Lead quarterly EDU2 trades steady to +0.005 at 96.715 after latest 3M LIBOR set' rebounds +0.00600 to 2.78829% (+0.02200/wk). Moderating, the 3M benchmark had gapped lower Thu - off Wed's highest level since Dec 31, 2018 (in turn - near highest level since late 2008) after the FOMC delivered a second consecutive 75bp hike while scaling back hawkish forward guidance for Sep.
- Short end rates continued to gain after Thu's GDP contracted by 0.9% in the second quarter, far below analyst expectations for a 0.4% gain -- futures pricing of next FOMC in Sep more in favor of 50bp as balance of Whites (EDZ2-EDM3) trades steady, Reds (EDU3-EDM4) +0.005-0.020, Greens (EDU4-EDM5) steady to +/-0.010, Blues through Golds (EDU5-EDM7 -0.015-0.030 with Blues underperforming.
- Front end inversion extends: Dec'22/Mar'23 at -0.195 vs. -0.160 early Thu. Most inverted calendar spds: EDZ2/EDZ3 at -0.735, EDH3/EDH4 at -0.670. Inversion starts to flatten out in Green Jun'25 vs. Blue Sep trading +0.010.
- Much better downside put volume reported Thursday as underlying futures rallied in response to U.S. GDP contracting 0.9% in the second quarter, far below analyst expectations for a 0.4% gain. Underlying futures rallied as more aggressive rate hike expectations evaporated, 50bp hike more likely at the next Fed policy meeting in Sep than 75bp.

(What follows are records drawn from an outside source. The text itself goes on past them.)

(** X6.  [add] is not idempotent.  Attaching a websocket that is already
    attached replays the whole history to it once more and replaces its
    disconnect event by a new one; the old event, on which the first
    [wait_until_disconnect] suspended, is no longer reachable from the
    channel, and a later [close] sets the new event only. *)
Theorem add_again_replays_and_orphans_event ws e w :
  chan_inv (self w) →
  _disconnect_events (self w) !! ws = Some e →
  (∀ ws', _disconnect_events (self w) !! ws' = Some e → ws' = ws) →
  e ∈ dom (events (net w)) →
  is_set (net w) e = false →
  ∃ w1 e1 w2,
    add ws w = (Ok tt, w1) ∧ close w1 = (Ok tt, w2) ∧
    e1 ≠ e ∧
    _disconnect_events (self w1) !! ws = Some e1 ∧
    (ws ∉ dead (net w) →
       received (net w1) ws = received (net w) ws ++ _history (self w)) ∧
    is_set (net w2) e1 = true ∧
    is_set (net w2) e = false.
Proof.
  intros Hinv Hev Hown Hdom Hunset.
  destruct (add_post ws w) as (w1 & Hadd & Hh1 & Hc1 & Hs1 & Hd1 & _ & Hr1 & He1).
  assert (Hinv1 : chan_inv (self w1)) by by eapply chan_inv_add.
  destruct (close_post w1 Hinv1) as (w2 & Hclose & _ & _ & _ & _ & _ & _ & He2).
  set (e1 := fresh (dom (events (net w)))) in *.
  assert (Hne : e1 ≠ e).
  { intros Heq. apply (is_fresh (dom (events (net w)))). fold e1. by rewrite Heq. }
  exists w1, e1, w2. split_and!; try done.
  - rewrite Hd1. apply lookup_insert_eq.
  - intros Hlive. rewrite Hr1. by rewrite decide_True.
  - apply He2. right. exists ws. split; [rewrite Hs1; set_solver|].
    rewrite Hd1. apply lookup_insert_eq.
  - destruct (is_set (net w2) e) eqn:Hset; [|done]. exfalso.
    apply He2 in Hset as [Hset|(ws' & Hin & Hl)].
    + rewrite He1 in Hset. congruence.
    + rewrite Hd1 in Hl. destruct (decide (ws' = ws)) as [->|Hneq].
      * rewrite lookup_insert_eq in Hl. by injection Hl.
      * rewrite lookup_insert_ne in Hl by done. by apply Hneq, Hown.
Qed.

End ChannelSafety.

(** ** The bytes of an update *)

Section JsonFacts.
Import Server JsonReader.



Lemma string_app_inj_l (a b c : string) : (a ++ b = a ++ c)%string → b = c.
Proof. apply String.app_inj. Qed.










End JsonFacts.

(** ** One task from start to end *)

Section RunTaskFacts.
Import Channel Frame Effects.

Lemma task_write_effect id bs p m :
  chans_ok p → task_managers p !! id = Some m →
  ∃ p' m', Server.on_task_manager id (write bs) p = (Ok tt, p') ∧
    chans_ok p' ∧
    task_managers p' = <[id := m']> (task_managers p) ∧
    _history m' = _history m ++ [bs] ∧
    _is_closed m' = _is_closed m ∧
    updates_manager p' = updates_manager p ∧
    clock p' = clock p ∧ debug_log p' = debug_log p ∧
    task_results p' = task_results p ∧ done_event p' = done_event p.
Proof.
  intros [Hu Ht] Hm. unfold Server.on_task_manager. rewrite Hm.
  destruct (write_post bs (Build_World m (sockets p)) (Ht _ _ Hm))
    as (w' & Hrun & Hh & Hc & _).
  rewrite Hrun. eexists _, (self w'). split; [done|]. split_and!; try done.
  split; [done|]. intros id' m'. cbn [task_managers set_task_managers set_sockets].
  destruct (decide (id' = id)) as [->|Hne].
  - rewrite lookup_insert_eq. intros [= <-].
    eapply chan_inv_write; [|exact Hrun]. by apply (Ht id).
  - rewrite lookup_insert_ne by done. apply Ht.
Qed.

Lemma write_json_effect j p :
  chans_ok p →
  ∃ p', Server.write_json j p = (Ok tt, p') ∧
    chans_ok p' ∧
    _history (updates_manager p') =
      _history (updates_manager p) ++ [Server.json_dumps_utf8 j] ∧
    _is_closed (updates_manager p') = _is_closed (updates_manager p) ∧
    task_managers p' = task_managers p ∧
    clock p' = clock p ∧
    task_results p' = task_results p ∧ done_event p' = done_event p.
Proof.
  intros Hok.
  destruct (write_json_history j p (proj1 Hok)) as (p' & Hrun & Hh & Htm & Hclock).
  destruct (traffic_write_json j p Hok) as (p1 & Hrun1 & (Hok1 & Hr & Hd & Hc & _) & _).
  rewrite Hrun in Hrun1. injection Hrun1 as <-.
  exists p'. by split_and!.
Qed.

Lemma log_effect id s p :
  chans_ok p →
  ∃ p', Server.log id s p = (Ok tt, p') ∧
    chans_ok p' ∧
    _history (updates_manager p') = _history (updates_manager p) ++ [log_update id s] ∧
    _is_closed (updates_manager p') = _is_closed (updates_manager p) ∧
    task_managers p' = task_managers p ∧
    clock p' = clock p ∧
    task_results p' = task_results p ∧ done_event p' = done_event p.
Proof. apply write_json_effect. Qed.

- Eurodollar and SOFR option volumes were light (Block sale of 20,000 Sep 96.50/96.62 put spds at 3.5; -20,000 SFRM3 95.75/95.87 put spds, 2.0 vs. 96.995/0.05%) compared to Treasury options where 10Y put unwinds and repositioning trades noted (-30,000 TYU 115/116 put spds at 1; Block 10,000 TYU2 118.5/120 put spds, 26 vs. 120-27.5/0.18%).